Ein Seeadler sei für Hobbyornithologen leicht zu erkennen. Ausgewachsenen Tiere zeichnen sich unter anderem durch einen knallgelben Schnabel und weiße Schwanzfedern aus. Noch beeindruckender sei aber die Größe der Seeadler. „Ich weiß, dass viele Menschen schon einen Falken am Straßenrand als einen sehr großen Vogel wahrnehmen würden. Ein Seeadler hat aber mehr als die doppelte Flügelspannweite – es handelt sich also wirklich um ein sehr großes Tier.“
Auch Kraniche, Kormorane, Kaiseradler und Habichtskauze galten früher als ausgestorben, sind mittlerweile aber wieder an einigen Brutplätzen in Österreich anzutreffen.
Lebensräume werden knapp
Neben einigen zurückgekehrten und auch komplett neuen Vogelarten gab es in den vergangenen Jahren aber auch Verluste. Als Brutvögel gänzlich verschwunden sind etwa der Rothalstaucher, der Rötelfalke und der Rotkopfwürger.
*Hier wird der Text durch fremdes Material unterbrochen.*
Import StopTimes TransXChange Untangle Routes Dates.

(** [get_direction] of stop_times.py *)
Definition get_direction (direction_id : string) : result Z :=
  if String.eqb direction_id "inbound" then Ok 0
  else if String.eqb direction_id "outbound" then Ok 1
  else Raise ValueError.

(** A [JourneyPattern] element: its [id], the texts of the children that
    are read, and the texts of the vehicle type under [Operational], each
    [None] when the pattern has no such element that counts as true. *)
Record journey_pattern : Type := mk_journey_pattern {
  journey_pattern_id : string;
  JourneyPatternSectionRefs : list string;
  Direction : list string;
  RouteRef : list string;
  VehicleTypeCode : option string;
  VehicleTypeDescription : option string
}.

(** A [Service] element.  [ServiceDescription], [Mode] and [EndDate] are
    the texts of the optional elements [Description], [Mode] and
    [OperatingPeriod.EndDate], each [None] when the service has no such
    element that counts as true; [Lines] has, for every [Line], the texts
    of its [LineName] children; [JourneyPattern], [Origin] and
    [Destination] are those of [StandardService]. *)
Record service : Type := mk_service {
  ServiceDescription : option string;
  Mode : option string;
  Lines : list (list string);
  ServiceCode : list string;
  RegisteredOperatorRef : list string;
  StartDate : list string;
  EndDate : option string;
  JourneyPattern : list journey_pattern;
  Origin : list string;
  Destination : list string
}.

(** A row of the frame of [get_service_journey_pattern_info]: the columns
    that [process_vehicle_journeys] reads, and the three other columns. *)
Record service_jp_row : Type := mk_service_jp_row {
  read_columns : jp_info;
  service_code : string;
  service_description : string;
  vehicle_description : option string
}.

(** One turn of the loop over the journey patterns of a service. *)
Definition pattern_step (service : service)
    (service_description : string) (mode : Z) (line_name service_code agency_id
     start_date end_date : string)
    (service_jp_info : list service_jp_row) (jp : journey_pattern)
    : result (list service_jp_row) :=
  let journey_pattern_id := journey_pattern_id jp in
  section_ref <- cdata (JourneyPatternSectionRefs jp) ;;
  direction_text <- cdata (Direction jp) ;;
  direction <- get_direction direction_text ;;
  headsign <-
    (if direction =? 0 then cdata (Origin service) else cdata (Destination service)) ;;
  route_ref <- cdata (RouteRef jp) ;;
  let vehicle_type := VehicleTypeCode jp in
  let vehicle_description := VehicleTypeDescription jp in
  let row :=
    {| read_columns :=
         {| jp_journey_pattern_id := journey_pattern_id;
            jp_section_reference := section_ref;
            jp_agency_id := agency_id;
            jp_route_id := route_ref;
            jp_direction_id := direction;
            jp_line_name := line_name;
            jp_travel_mode := Some mode;
            jp_trip_headsign := headsign;
            jp_vehicle_type := vehicle_type;
            jp_start_date := start_date;
            jp_end_date := end_date |};
       service_code := service_code;
       service_description := service_description;
       vehicle_description := vehicle_description |} in
  Ok (service_jp_info ++ [row])%list.

(** One turn of the loop over the services. *)
Definition service_step (service_jp_info : list service_jp_row) (service : service)
    : result (list service_jp_row) :=
  let service_description :=
    match ServiceDescription service with
    | Some text => text
    | None => ""
    end in
  let mode :=
    match Mode service with
    | Some text => get_mode (Some text)
    | None => get_mode None
    end in
  line_name <-
    match Lines service with
    | [] => Raise AttributeError
    | [names] =>
        match names with
        | [] => Ok ""
        | _ => cdata names
        end
    | names :: _ => cdata names
    end ;;
  service_code <- cdata (ServiceCode service) ;;
  agency_id <- cdata (RegisteredOperatorRef service) ;;
  start_text <- cdata (StartDate service) ;;
  start_date <- reformat_date start_text ;;
  end_date <-
    match EndDate service with
    | Some text => reformat_date text
    | None => Ok "20991231"
    end ;;
  journey_patterns <-
    match JourneyPattern service with
    | [] => Raise AttributeError
    | patterns => Ok patterns
    end ;;
  for_each (pattern_step service service_description mode line_name service_code
                         agency_id start_date end_date)
           service_jp_info journey_patterns.

(** [services] holds the [Service] elements of the document; there is none
    when the document has no [Services] element, or one without a
    [Service], and the frame is empty then. *)
Definition get_service_journey_pattern_info (services : list service)
    : result (list service_jp_row) :=
  for_each service_step [] services.

End ServicePatterns.

Module Pipeline.

Import StopTimes TransXChange CalendarTable CalendarDates ServicePatterns.

(** What [get_gtfs_info] reads of a document: the [JourneyPatternSection]
    and [VehicleJourney] elements, none when their parent is missing or
    has none; the [Service] elements; and the names of the elements under
    [DaysOfWeek] and [DaysOfNonOperation] of the operating profile of the
    one service, [None] when the path to them does not exist (as when
    there are several services). *)
Record document : Type := mk_document {
  JourneyPatternSection : list section;
  VehicleJourney : list vehicle_journey;
  Service : list service;
  ServiceDaysOfWeek : option (list string);
  ServiceDaysOfNonOperation : option (list string)
}.

Definition get_gtfs_info (data : document) : result (list row) :=
  let sections := JourneyPatternSection data in
  let vjourneys := VehicleJourney data in
  service_jp_info <- get_service_journey_pattern_info (Service data) ;;
  let service_operative_days := get_service_operative_days_info (ServiceDaysOfWeek data) in
  let service_non_operative_days :=
    get_service_calendar_dates_exceptions (ServiceDaysOfNonOperation data) in
  process_vehicle_journeys vjourneys (map read_columns service_jp_info) sections
                           service_operative_days service_non_operative_days.

End Pipeline.

(** ** Vocabulary of the statements *)

(** Runtime codes with their segments written out. *)
Module Duration.

(** The numeral of [n] followed by its unit marker, or nothing when the
    segment is left out. *)
Definition segment (n : option nat) (marker : ascii) : string :=
  match n with
  | Some k => Py.str (Z.of_nat k) ++ String marker ""
  | None => ""
  end.

(** The code with an hour, a minute and a second segment, each optional,
    in that order. *)
Definition duration_code (h m s : option nat) : string :=
  "PT" ++ segment h "H" ++ segment m "M" ++ segment s "S".

Definition amount (n : option nat) : Z :=
  match n with
  | Some k => Z.of_nat k
  | None => 0
  end.

(** The number of seconds that the code of [h], [m] and [s] encodes. *)
Definition encoded_seconds (h m s : option nat) : Z :=
  amount h * 3600 + amount m * 60 + amount s.

(** The text after the numeral that [s] starts with. *)
Fixpoint skip_digits (s : string) : string :=
  match s with
  | EmptyString => EmptyString
  | String c s' => if Py.is_digit c then skip_digits s' else s
  end.

(** The text after a leading segment with the given marker, or [s] itself
    when it does not start with such a segment. *)
Definition skip_segment (marker : ascii) (s : string) : string :=
  match s with
  | EmptyString => s
  | String c _ =>
      if Py.is_digit c then
        match skip_digits s with
        | String m r => if Ascii.eqb m marker then r else s
        | EmptyString => s
        end
      else s
  end.

(** The well-formed codes: "PT", then an hour, a minute and a second
    segment in that order, each a numeral with its marker right after it,
    each optional, and nothing else. *)
Definition well_formed_code (s : string) : bool :=
  match s with
  | String "P" (String "T" r) =>
      Py.is_empty (skip_segment "S" (skip_segment "M" (skip_segment "H" r)))
  | _ => false
  end.

End Duration.

(** The days of the week, in calendar order. *)
Module Weekday.

Inductive day : Type :=
| Monday | Tuesday | Wednesday | Thursday | Friday | Saturday | Sunday.

Definition day_name (d : day) : string :=
  match d with
  | Monday => "monday"
  | Tuesday => "tuesday"
  | Wednesday => "wednesday"
  | Thursday => "thursday"
  | Friday => "friday"
  | Saturday => "saturday"
  | Sunday => "sunday"
  end.

(** The calendar position of a day, Monday first. *)
Definition position (d : day) : Z :=
  match d with
  | Monday => 0
  | Tuesday => 1
  | Wednesday => 2
  | Thursday => 3
  | Friday => 4
  | Saturday => 5
  | Sunday => 6
  end.

Definition all_days : list day :=
  [Monday; Tuesday; Wednesday; Thursday; Friday; Saturday; Sunday].

(** The row of seven flags in which exactly the days of [active] are 1. *)
Definition flag_row (active : day -> bool) : Calendar.day_row :=
  map (fun d => (day_name d, if active d then 1 else 0)) all_days.

(** The all-days-inactive row. *)
Definition inactive_row : Calendar.day_row := flag_row (fun _ => false).

(** The days from [a] to [b], both included. *)
Definition between (a b d : day) : bool :=
  (position a <=? position d) && (position d <=? position b).

End Weekday.

(** Trips of a stop-time table. *)
Module Trips.

Import StopTimes.

(** The rows of trip [t], in table order. *)
Definition trip_rows (t : string) (stop_times : list stop_time) : list stop_time :=
  filter (fun r => String.eqb (st_trip_id r) t) stop_times.

(** The stop-time records of trip [t] in a [gtfs_info] frame: its rows on
    the stop-time columns, a record that several rows repeat taken once. *)
Definition trip_records (t : string) (gtfs_info : list row) : list stop_time :=
  trip_rows t (drop_duplicates stop_time_eqb (fun r => r)
                 (map select_stop_times_cols gtfs_info)).

End Trips.

(** Calendar groups of a [gtfs_info] frame. *)
Module Services.

Import StopTimes.

(** The weekly pattern that the frame has for a vehicle journey: that of
    the first row of the journey. *)
Definition journey_weekdays (calendar_info : list row) (v : string) : option string :=
  match find (fun c => String.eqb (vehicle_journey_id c) v) calendar_info with
  | Some c => weekdays c
  | None => None
  end.

(** The identifier of the group of a weekly pattern: it is made from the
    first journey of the group. *)
Definition group_service_id (calendar_info : list row) (weekday : string) : option string :=
  match filter (has_weekdays weekday) calendar_info with
  | [] => None
  | first :: _ =>
      Some (format_service_id (service_ref first) (start_date first) (end_date first)
                              weekday)
  end.

(** The frame [calendar_info] of [generate_service_id]. *)
Definition calendar_info_of (stop_times : list row) : list row :=
  drop_duplicates String.eqb vehicle_journey_id (map (set_service_id None) stop_times).

(** The identifier that a row is given. *)
Definition assigned (calendar_info : list row) (r : row) : option string :=
  match journey_weekdays calendar_info (vehicle_journey_id r) with
  | Some k => group_service_id calendar_info k
  | None => None
  end.

(** Rows of one vehicle journey carry one weekly pattern. *)
Definition consistent (stop_times : list row) : Prop :=
  forall r1 r2, In r1 stop_times -> In r2 stop_times ->
                vehicle_journey_id r1 = vehicle_journey_id r2 ->
                weekdays r1 = weekdays r2.

(** The journey of row [r] has the weekly pattern [weekday] in the frame. *)
Definition in_group (stop_times : list row) (weekday : string) (r : row) : bool :=
  match journey_weekdays stop_times (vehicle_journey_id r) with
  | Some w => String.eqb w weekday
  | None => false
  end.

(** The first journey of the group of a weekly pattern: the first row of
    the frame whose journey has that pattern. *)
Definition first_of_group (stop_times : list row) (weekday : string) : option row :=
  find (in_group stop_times weekday) stop_times.

(** The calendar identifier of a row: that of the weekly pattern of its
    journey, made from the service and the dates of the first journey of
    the group of that pattern; none for a journey without a pattern. *)
Definition identifier (stop_times : list row) (r : row) : option string :=
  match journey_weekdays stop_times (vehicle_journey_id r) with
  | Some weekday =>
      match first_of_group stop_times weekday with
      | Some first =>
          Some (format_service_id (service_ref first) (start_date first) (end_date first)
                                  weekday)
      | None => None
      end
  | None => None
  end.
„Österreichischer Brutvogelatlas“
Der „Brutvogelatlas 2013–-2018“ ist im Verlag Naturhistorisches Museum Wien erschienen. Bestellungen sind zu einem Preis von 95 Euro unter verlag@nhm.at möglich.
Vor allem bei jenen Vogelarten, die gerne in Kulturlandschaften und landwirtschaftlich genutzten Flächen brüten, gab es laut Teufelbauer klare Einbußen. Das Braunkehlchen hat demnach etwa bereits 80 bis 90 Prozent seines Bestandes verloren. „Das liegt daran, dass die Vögel Wiesenbrüter sind und ihre Nester einfach im hohen Gras verstecken. Der Trend in der Landwirtschaft, öfter zu mähen, ist da natürlich ein Problem.“ Generell werde der Lebensraum für die Vögel in Kulturlandschaften immer knapper, was wahrscheinlich auch bald zum Verschwinden weiterer Arten führe.